The break-even formula:

  • Break-Even Volume = Total Fixed Costs / Gross Profit per Unit — If your annual overhead is $120,000 and each unit contributes $12 in gross profit, you need to sell 10,000 units per year (833 per month) just to break even.

Why break-even matters for pricing:

  • Validates your business model — If your break-even volume is higher than your realistic sales capacity, you need to either raise prices (increase margin) or reduce overhead.
  • Informs discount decisions — Every discount increases your break-even volume. A 10% discount on a product with 30% margins increases required volume by 50% to generate the same total profit.
  • Guides capacity planning — Knowing your break-even tells you the minimum production or service capacity you need to sustain the business.
  • Essential for investor conversations — Early- stage businesses pitching to investors need to show a clear path to break-even. This metric demonstrates financial discipline and understanding of unit economics.

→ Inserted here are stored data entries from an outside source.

Lemma dropped_inv s q p a pg l src :
  inv s → pools s !! q = Some p → pages s !! a = Some pg → pp_pool pg = q →
  pool_pages p ≡ₚ a :: l →
  (∀ w b, ps_out w src b ↔ ps_out w (source s) b ∧ ¬ (w = virtual p ∧ b = a)) →
  inv (dropped s q p a l src).
Proof.
  intros Hinv Hp Ha Hq Hl Hout. pose proof Hinv as [Hpools Hpages].
  destruct (Hpools _ _ Hp) as (Hg&Hnd&Hsum&Hall).
  assert (a ∉ l ∧ NoDup l) as [Hal Hndl] by (rewrite Hl in Hnd; by apply NoDup_cons).
  assert (∀ q0 p0, pools s !! q0 = Some p0 → q0 ≠ q → a ∉ pool_pages p0) as Hnot.
  { intros q0 p0 Hp0 Hne Hin. destruct (Hpools _ _ Hp0) as (_&_&_&Hall0).
    destruct (Hall0 a Hin) as (_&_&pg0&?&(_&?&_)). simplify_eq. }
  split; simpl.
  - intros q0 p0. destruct (decide (q = q0)) as [<-|Hne].
    + rewrite lookup_insert_eq. intros [= <-]. split_and!; [done|done| |]; simpl.
      * rewrite Hsum, (sumZ_perm _ _ _ Hl).
        rewrite (sumZ_ext (room (dropped s q p a l src) _) (room s p) l).
        { unfold sumZ. simpl. lia. }
        intros b Hb. unfold room. simpl. rewrite lookup_delete_ne; [done|]. by intros <-.
      * intros b Hb. assert (a ≠ b) by (by intros <-).
        destruct (Hall b) as (?&?&pgb&?&?); [rewrite Hl; by right|].
        split_and!; [done..|apply Hout; naive_solver|]. exists pgb.
        by rewrite lookup_delete_ne.
    + rewrite lookup_insert_ne by done. intros Hp0. pose proof (Hnot q0 p0 Hp0 (not_eq_sym Hne)).
      destruct (Hpools _ _ Hp0) as (Hg0&Hnd0&Hsum0&Hall0). split_and!; [done..| |].
      * rewrite Hsum0. apply sumZ_ext. intros b Hb. unfold room. simpl.
        rewrite lookup_delete_ne; [done|]. by intros <-.
      * intros b Hb. assert (a ≠ b) by (by intros <-). destruct (Hall0 b Hb) as (?&?&pgb&?&?).
        split_and!; [done..|apply Hout; naive_solver|]. exists pgb. simpl.
        by rewrite lookup_delete_ne.
  - intros b pgb Hb. apply lookup_delete_Some in Hb as [Hab Hb].
    destruct (Hpages b pgb Hb) as (p1&Hp1&Hin1).
    destruct (decide (q = pp_pool pgb)) as [->|Hne].
    + eexists. rewrite lookup_insert_eq. split; [done|]. simpl. simplify_eq.
      rewrite Hl in Hin1. set_solver.
    + exists p1. by rewrite lookup_insert_ne.
Qed.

Use the volume field in this calculator to see your break-even point alongside your pricing metrics. It is one thing to know your margin; it is another to know how many units you need to sell before that margin starts generating real profit.

In accounting, gross profit is the absolute dollar amount left after subtracting the cost of goods sold (COGS) from revenue. Gross margin expresses that same amount as a percentage of revenue. And markup expresses it as a percentage of cost. All three describe the same underlying economics — just from different angles.

How they connect:

  • Gross Profit = Revenue - COGS — The raw dollar amount. If you sell a product for $80 and it costs $50 to produce, your gross profit is $30.
  • Gross Margin = Gross Profit / Revenue — $30 / $80 = 37.5%. This is what shows up on the income statement and in financial analysis.
  • Markup = Gross Profit / COGS — $30 / $50 = 60%. This is what the pricing team and purchasing department typically use.

In financial reporting: Public companies report gross margin on their income statements, and analysts use it for benchmarking and valuation. Markup almost never appears in financial statements — it is an internal operations metric. When a company says it has "60% margins," they mean gross margin (profit/revenue), not markup (profit/cost).

For tax purposes: The IRS and tax authorities care about actual revenue and actual COGS. Whether you think in terms of markup or margin does not change your tax liability — but confusing the two when filing can lead to reporting errors and potential audit triggers if your margins look unrealistic for your industry.